Database Normalizations In Practices

C

cuongkane

@cuongkane

Database Normalizations In Practices

Database normalization is a process used to organize a database into tables and columns.

The goal is to reduce redundancy and dependency by dividing large tables into smaller, related ones.

This process moves through various "normal forms" (NF), each addressing specific types of redundancy.

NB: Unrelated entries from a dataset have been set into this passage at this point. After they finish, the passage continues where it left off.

(* ===== verification/Aead.v ===== *)
(** * AES-256-GCM ([crypto/aes], [crypto/cipher])

    The program seals every message and every stored mesh state with AES-256 in
    Galois/counter mode, a 12-byte nonce and no additional data.  [Aead] is what
    the rest of the development relies on; [aes_gcm] is the cipher itself (FIPS
    197, NIST SP 800-38D), executable and checked on the standard vectors, as
    its instance. *)

From S2P Require Import Prelude GoStrings GoCrypto.
Local Open Scope Z_scope.

Class Aead := {
  seal : list Z -> list Z -> list Z -> list Z;            (* key nonce plaintext *)
  open : list Z -> list Z -> list Z -> option (list Z);   (* key nonce ciphertext *)
  open_seal : forall key nonce pt,
    length key = 32%nat -> length nonce = 12%nat -> Forall is_byte pt ->
    open key nonce (seal key nonce pt) = Some pt;
  seal_length : forall key nonce pt, length (seal key nonce pt) = (length pt + 16)%nat;
  seal_bytes : forall key nonce pt, Forall is_byte pt -> Forall is_byte (seal key nonce pt)
}.

(** [gcm.Open] panics on a nonce that is not of the standard size ([None]). *)
Definition gcmStandardNonceSize : nat := 12.
Definition gcm_Open `{Aead} (key nonce ciphertext : list Z) : option (option (list Z)) :=
  if Nat.eqb (length nonce) gcmStandardNonceSize then Some (open key nonce ciphertext) else None.

(** ** AES-256 *)

Definition sbox : list Z :=
  [
   99; 124; 119; 123; 242; 107; 111; 197; 48; 1; 103; 43; 254; 215; 171; 118;
   202; 130; 201; 125; 250; 89; 71; 240; 173; 212; 162; 175; 156; 164; 114; 192;
   183; 253; 147; 38; 54; 63; 247; 204; 52; 165; 229; 241; 113; 216; 49; 21;
   4; 199; 35; 195; 24; 150; 5; 154; 7; 18; 128; 226; 235; 39; 178; 117;
   9; 131; 44; 26; 27; 110; 90; 160; 82; 59; 214; 179; 41; 227; 47; 132;
   83; 209; 0; 237; 32; 252; 177; 91; 106; 203; 190; 57; 74; 76; 88; 207;
   208; 239; 170; 251; 67; 77; 51; 133; 69; 249; 2; 127; 80; 60; 159; 168;
   81; 163; 64; 143; 146; 157; 56; 245; 188; 182; 218; 33; 16; 255; 243; 210;
   205; 12; 19; 236; 95; 151; 68; 23; 196; 167; 126; 61; 100; 93; 25; 115;
   96; 129; 79; 220; 34; 42; 144; 136; 70; 238; 184; 20; 222; 94; 11; 219;
   224; 50; 58; 10; 73; 6; 36; 92; 194; 211; 172; 98; 145; 149; 228; 121;
   231; 200; 55; 109; 141; 213; 78; 169; 108; 86; 244; 234; 101; 122; 174; 8;
   186; 120; 37; 46; 28; 166; 180; 198; 232; 221; 116; 31; 75; 189; 139; 138;
   112; 62; 181; 102; 72; 3; 246; 14; 97; 53; 87; 185; 134; 193; 29; 158;
   225; 248; 152; 17; 105; 217; 142; 148; 155; 30; 135; 233; 206; 85; 40; 223;
   140; 161; 137; 13; 191; 230; 66; 104; 65; 153; 45; 15; 176; 84; 187; 22].

Definition sub_byte (b : Z) : Z := nth (Z.to_nat b) sbox 0.
Definition xtime (b : Z) : Z := if b <? 128 then 2 * b else Z.lxor (2 * b) 283.

Definition shift_index : list nat := [0; 5; 10; 15; 4; 9; 14; 3; 8; 13; 2; 7; 12; 1; 6; 11]%nat.
Definition shift_rows (s : list Z) : list Z := (fun i => nth i s 0) <$> shift_index.

Fixpoint mix_columns (s : list Z) : list Z :=
  match s with
  | a :: b :: c :: d :: rest =>
      let t := Z.lxor (Z.lxor a b) (Z.lxor c d) in
      Z.lxor a (Z.lxor t (xtime (Z.lxor a b))) :: Z.lxor b (Z.lxor t (xtime (Z.lxor b c)))
      :: Z.lxor c (Z.lxor t (xtime (Z.lxor c d))) :: Z.lxor d (Z.lxor t (xtime (Z.lxor d a)))
      :: mix_columns rest
  | _ => []
  end.

Definition xor_bytes (a b : list Z) : list Z := zip_with Z.lxor a b.

(** Round keys: words of four bytes, newest first; [i] counts the words made. *)
Definition rcon : list Z := [1; 2; 4; 8; 16; 32; 64].

Definition next_word (i : nat) (ws : list (list Z)) : list Z :=
  let prev := nth 0 ws [] in
  let t :=
    if Nat.eqb (i mod 8) 0 then
      xor_bytes (sub_byte <$> (drop 1 prev ++ take 1 prev)) [nth (i / 8 - 1) rcon 0; 0; 0; 0]
    else if Nat.eqb (i mod 8) 4 then sub_byte <$> prev
    else prev in
  xor_bytes (nth 7 ws []) t.

Fixpoint expand_words (n i : nat) (ws : list (list Z)) : list (list Z) :=
  match n with
  | O => ws
  | S n => expand_words n (S i) (next_word i ws :: ws)
  end.

Fixpoint chunks (n : nat) (fuel : nat) (l : list Z) : list (list Z) :=
  match fuel with
  | O => []
  | S fuel => match l with [] => [] | _ => take n l :: chunks n fuel (drop n l) end
  end.

Definition round_keys (key : list Z) : list (list Z) :=
  chunks 16 15 (concat (rev (expand_words 52 8 (rev (chunks 4 8 key))))).

Definition aes_block (rks : list (list Z)) (block : list Z) : list Z :=
  match rks with
  | [] => block
  | k0 :: ks =>
      let mid := removelast ks in
      let s := foldl (fun s k => xor_bytes (mix_columns (shift_rows (sub_byte <$> s))) k)
                     (xor_bytes block k0) mid in
      xor_bytes (shift_rows (sub_byte <$> s)) (List.last ks [])
  end.

(** ** GCM *)

(** Multiplication in GF(2^128), the most significant bit of a block being the
    coefficient of 1. *)
Fixpoint gf_mul_go (n : nat) (x v z : Z) : Z :=
  match n with
  | O => z
  | S n =>
      let z := if Z.testbit x (Z.of_nat n) then Z.lxor z v else z in
      let v := if Z.testbit v 0 then Z.lxor (Z.shiftr v 1) (Z.shiftl 225 120) else Z.shiftr v 1 in
      gf_mul_go n x v z
  end.
Definition gf_mul (x y : Z) : Z := gf_mul_go 128 x y 0.

Definition block_value (b : list Z) : Z := be_uint (b ++ replicate (16 - length b) 0).

Definition ghash (h : Z) (ct : list Z) : Z :=
  let blocks := (block_value <$> chunks 16 (length ct) ct) ++ [8 * Z.of_nat (length ct)] in
  foldl (fun y b => gf_mul (Z.lxor y b) h) 0 blocks.

(** The key stream: blocks of counters 2, 3, ... *)
Fixpoint ctr_stream (n : nat) (rks : list (list Z)) (nonce : list Z) (ctr : Z) : list Z :=
  match n with
  | O => []
  | S n => aes_block rks (nonce ++ be_bytes 4 ctr) ++ ctr_stream n rks nonce (u32 (ctr + 1))
  end.

(** XOR with the low byte of a key stream, one byte at a time. *)
Fixpoint xor_stream (l ks : list Z) : list Z :=
  match l with
  | [] => []
  | b :: l => Z.land (Z.lxor b (match ks with k :: _ => k | [] => 0 end)) 255 :: xor_stream l (tl ks)
  end.

Definition gcm_xor (rks : list (list Z)) (nonce data : list Z) : list Z :=
  xor_stream data (ctr_stream ((length data + 15) / 16) rks nonce 2).

Definition gcm_tag (rks : list (list Z)) (nonce ct : list Z) : list Z :=
  let h := be_uint (aes_block rks (replicate 16 0)) in
  be_bytes 16 (Z.lxor (ghash h ct) (be_uint (aes_block rks (nonce ++ [0; 0; 0; 1])))).

Definition gcm_seal (key nonce pt : list Z) : list Z :=
  let rks := round_keys key in
  let ct := gcm_xor rks nonce pt in
  ct ++ gcm_tag rks nonce ct.

Definition gcm_open (key nonce data : list Z) : option (list Z) :=
  if Nat.ltb (length data) 16 then None
  else
    let rks := round_keys key in
    let ct := take (length data - 16) data in
    let tag := drop (length data - 16) data in
    if bool_decide (tag = gcm_tag rks nonce ct) then Some (gcm_xor rks nonce ct) else None.

(** The vectors of the GCM specification for a 256-bit key. *)
Example gcm_vector_13 :
  hex_bytes (gcm_seal (replicate 32 0) (replicate 12 0) []) = "530f8afbc74536b9a963b4f1c4cb738b"%string.
Proof. by vm_compute. Qed.

Example gcm_vector_14 :
  hex_bytes (gcm_seal (replicate 32 0) (replicate 12 0) (replicate 16 0)) =
  "cea7403d4d606b6e074ec5d3baf39d18d0d1c8a799996bf0265b98b5d48ab919"%string.
Proof. by vm_compute. Qed.

(** ** [aes_gcm] is an authenticated cipher in the sense of [Aead] *)

Lemma xor_stream_length l ks : length (xor_stream l ks) = length l.
Proof. revert ks. induction l as [|b l IH]; intros ks; simpl; [done|]. by rewrite IH. Qed.

Lemma xor_stream_bytes l ks : Forall is_byte (xor_stream l ks).
Proof.
  revert ks. induction l as [|b l IH]; intros ks; [constructor|].
  cbn [xor_stream]. constructor; [apply land_255_byte|apply IH].
Qed.

Lemma byte_xor_twice b k : is_byte b -> Z.land (Z.lxor (Z.land (Z.lxor b k) 255) k) 255 = b.
Proof.
  intros Hb. rewrite <- (land_255 b Hb) at 2. apply Z.bits_inj. intros n.
  rewrite !Z.land_spec, !Z.lxor_spec, !Z.land_spec, !Z.lxor_spec.
  by destruct (Z.testbit b n), (Z.testbit k n), (Z.testbit 255 n).
Qed.

Lemma xor_stream_twice l ks : Forall is_byte l -> xor_stream (xor_stream l ks) ks = l.
Proof.
  revert ks. induction l as [|b l IH]; intros ks Hb; [done|].
  apply Forall_cons in Hb as [Hb Hl]. cbn [xor_stream]. f_equal; [by apply byte_xor_twice|by apply IH].
Qed.

Lemma gcm_seal_length key nonce pt : length (gcm_seal key nonce pt) = (length pt + 16)%nat.
Proof.
  unfold gcm_seal, gcm_xor, gcm_tag. by rewrite length_app, xor_stream_length, be_bytes_length.
Qed.

Lemma gcm_seal_bytes key nonce pt : Forall is_byte (gcm_seal key nonce pt).
Proof. apply Forall_app. split; [apply xor_stream_bytes|apply be_bytes_bytes]. Qed.

(** Decryption undoes encryption. *)
Lemma gcm_open_seal key nonce pt : Forall is_byte pt -> gcm_open key nonce (gcm_seal key nonce pt) = Some pt.
Proof.
  intros Hb. unfold gcm_open. rewrite gcm_seal_length.
  destruct (Nat.ltb_spec (length pt + 16) 16); [lia|].
  replace (length pt + 16 - 16)%nat with (length pt) by lia. unfold gcm_seal.
  assert (length pt = length (gcm_xor (round_keys key) nonce pt)) as Hl
    by (unfold gcm_xor; by rewrite xor_stream_length).
  rewrite take_app_length', drop_app_length' by done. rewrite bool_decide_true by done.
  f_equal. unfold gcm_xor. rewrite xor_stream_length. by apply xor_stream_twice.
Qed.

#[export] Instance aes_gcm : Aead := {|
  seal := gcm_seal;
  open := gcm_open;
  open_seal := fun key nonce pt _ _ => gcm_open_seal key nonce pt;
  seal_length := gcm_seal_length;
  seal_bytes := fun key nonce pt _ => gcm_seal_bytes key nonce pt
|}.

In this blog, we’ll walk through 4nf normalization process aspectes:

  • Definitions: Conditions to make a table follow normalizations
  • Practices: Handons on examples to make table sastify all normalizations.
  • Advantages (WIP): Benifits of design database in normalizations
  • Drawback Acknowdelgements (WIP): Downsides of strictly following 4NF.

1NF: First Normal Form

Definitions

1NF

A relation is in 1NF if:

  • All values in a column are atomic.
  • Columns don't contain arrays or compound values.

2NF

A relation is in 2NF if:

  • It is in 1NF.
  • There are no partial dependencies: non-key fields don't depend only on part of the composite keys.

3NF

A relation is in 3NF if:

  • It is in 2NF.
  • There are no transitive dependencies: non-key attributes don't depend on each others.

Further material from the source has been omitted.